The answer is no, the blood is not in a coherent phase -- and yes, we need to be concerned about this.
The very nature of a gradient sequence (which is necessary for repetitive quick imaging in MRA) is that it has a gradient of field strengths... and this change in the magnetic microenvironment causes dephasing of the inflowing blood and loss of flow-related enhancement on a T1-weighted gradient.
The problem is compounded by the fact that -- no surprise -- the amount of dephasing depends on the amount of time that the blood is exposed to the gradient field... but the velocity of laminar blood flow in a tube is not uniform. The blood at the center of the tube moves most quickly, experiences the least gradient, and has the least flow-related enhancement; the more sluggish blood at the periphery dephases the most. This usually results in an overall loss of flow-related enhancement within the voxel (intravoxel dephasing).

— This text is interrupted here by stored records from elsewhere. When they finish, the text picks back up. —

(* ===== verification/DistinctTable.v ===== *)
(** * Distinct values of groups (core/GroupDistinctTable.h, core/GroupDistinctTable.cpp)

    For an aggregation with DISTINCT a table keeps the pairs of a group and a value that were counted
    already.  It is a filter of all possible pairs, where there are few, or a hash table that is
    searched at eight positions; a pair for which there is no place is rejected, and counted in a
    later pass.

    The encoder of the column is an argument: what it makes of a value is an [encoded].  The memory
    that is free and the contents of fresh memory are arguments too. *)

From stdpp Require Import option sets.
From S2P Require Import Prelude BinTools ByteFile MD5 Doubles DoubleSums FilterBlock FilterDefs FilterCore FilterRefine MatchTable MatchHash MatchSimple.

Inductive GDTResult := GDT_ADDED | GDT_EXISTS | GDT_FULL.

#[export] Instance GDTResult_eq_dec : EqDecision GDTResult.
Proof. solve_decision. Defined.

(** What the encoder makes of a value: its number ([ValEncode]) and its bytes ([Encode]). *)
Record encoded := mkEncoded { val_code : Z; val_bytes : list Z }.

Record DistinctTable := mkDistinct {
  gd_input : list Z;               (* input_buffer *)
  gd_t : list Z;
  gd_group : Z;                    (* group_bytes *)
  gd_value : Z;                    (* value_bytes *)
  gd_length : Z;                   (* input_length *)
  gd_total : Z;                    (* total_width *)
  gd_rows : Z;                     (* no_rows *)
  gd_limit : Z;                    (* rows_limit *)
  gd_occupied : Z;                 (* no_of_occupied *)
  gd_crc : bool;                   (* use_CRC *)
  gd_filter : option Filter;       (* f, with filter_implementation *)
  gd_factor : Z                    (* group_factor *)
}.

Definition with_input (d : DistinctTable) (input : list Z) : DistinctTable :=
  mkDistinct input (gd_t d) (gd_group d) (gd_value d) (gd_length d) (gd_total d) (gd_rows d) (gd_limit d) (gd_occupied d) (gd_crc d) (gd_filter d) (gd_factor d).

Definition with_t (d : DistinctTable) (t : list Z) (occupied : Z) : DistinctTable :=
  mkDistinct (gd_input d) t (gd_group d) (gd_value d) (gd_length d) (gd_total d) (gd_rows d) (gd_limit d) occupied (gd_crc d) (gd_filter d) (gd_factor d).

Definition with_filter (d : DistinctTable) (f : Filter) : DistinctTable :=
  mkDistinct (gd_input d) (gd_t d) (gd_group d) (gd_value d) (gd_length d) (gd_total d) (gd_rows d) (gd_limit d) (gd_occupied d) (gd_crc d) (Some f) (gd_factor d).

(** ** Clearing and initialization *)

Definition Distinct_Clear (d : DistinctTable) : DistinctTable :=
  match gd_filter d with
  | Some f => with_filter d (Reset_all f)
  | None =>
      with_t (with_input d (overwrite (gd_input d) 0 (replicate (Z.to_nat (gd_total d)) 0)))
             (replicate (Z.to_nat (gd_total d * gd_rows d)) 0) 0
  end.

Definition double_1_3 : double := double_of_bits 0x3FF4CCCCCCCCCCCD.
Definition double_0_9 : double := double_of_bits 0x3FECCCCCCCCCCCCD.

Definition int64_of_double : double -> option Z := int_between (- 2 ^ 63) (2 ^ 63).

(** The number of rows of a hash table. *)
Definition distinct_rows (max_total_size total max_no_rows : Z) : option Z :=
  let n := Z.quot max_total_size total in
  let wanted := dmul (double_of_int (max_no_rows + 1)) double_1_3 in
  n ← (if negb (max_no_rows =? 0) && dlt wanted (double_of_int n) then int64_of_double wanted else Some n);
  let n := if n <? 67 then 67 else n in
  Some (if Z.rem n 17 =? 0 then n + 1 else n).

Definition Distinct_hash (junk_t junk_input : list Z) (group value length max_total_size max_no_rows : Z) (crc : bool) : option DistinctTable :=
  let total := value + group in
  n ← distinct_rows max_total_size total max_no_rows;
  limit ← int64_of_double (dmul (double_of_int n) double_0_9);
  Some (Distinct_Clear (mkDistinct (resize (Z.to_nat (4 * (Z.quot total 4 + 1))) 0 junk_input) (resize (Z.to_nat (total * n)) 0 junk_t)
                                   group value length total n limit 0 crc None 0)).

(** The loop that counts the bytes of a number. *)
Fixpoint byte_count (fuel : nat) (m : Z) : Z :=
  match fuel with
  | O => 0
  | S fuel => if 0 <? m then 1 + byte_count fuel (Z.shiftr m 8) else 0
  end.

Definition InitializeVC (junk_t junk_input : list Z) (max_no_groups max_code primary_size max_no_rows max_bytes : Z) : option DistinctTable :=
  let size := if 0 <? max_bytes then max_bytes else 64 * MBYTE in
  let size := if 2000000000 <? max_bytes then GBYTE else size in
  let max_no_rows := if max_no_rows =? NULL_VALUE_64 then 0 else max_no_rows in
  let positions := max_no_groups * (max_code + 1) in
  if negb (max_code =? NULL_VALUE_64) && (primary_size <=? 4) && (max_no_groups <? 1000000000)
     && (Z.quot positions 8 <? size) && (Z.quot positions 8 <? 4 * max_no_rows)
  then
    f ← Filter_new positions false;
    Some (mkDistinct [] [] 0 0 0 0 0 (positions + 1) 0 false (Some (Reset_all f)) max_no_groups)
  else Distinct_hash junk_t junk_input (byte_count 8 (max_no_groups + 1)) primary_size 0 size max_no_rows false.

There are a few ways to help correct for this:
1) Gradient Moment Nulling (i.e. "Canceling the change in the gradient magnetic moment")
Spin-spin dephasing in stationary protons can be accounted for with a bipolar gradient, in which an equal and opposite gradient is applied before the echo is listened for (opposite gradients within one TE). This has the effect of canceling the dephasing.
... but the problem is that this doesn't work for flowing blood very well.
To compensate for this, you can use a "flow-compensation gradient" or "gradient moment nulling," which is basically the same bipolar gradient, but in reverse... so... 1. application of original gradient, 2. application of opposite gradient (bipolar), 3. second application of opposite gradient, 4. application of original gradient, and then 5. listen for echo (all gradients occur within one TE). This sequence corrects for the phase shift.
Problems with this technique? It assumes constant velocity of blood and can't account for turbulent flow very well. It also requires a much longer TE, lengthening the scan time, which is already lengthy in TOF technique.
2) Short TEs
Another, more simple, way of trying to account for flow-related dephasing is just to not allow the spins enough time to dephase... i.e. use as short a TE as possible. TEs less than 10 msec are not uncommon. This also has the added benefit of decreasing scan time.
3) Use as small a voxel as possible
The smaller the voxel, the less chance for spins within the voxel to dephase one another... and the higher the spatial resolution....... but the longer the scan time and decreased S:N. 2D TOF techniques tend to use larger voxel sizes than 3D techniques, and therefore, there is more opportunity for flow-related dephasing in this technique.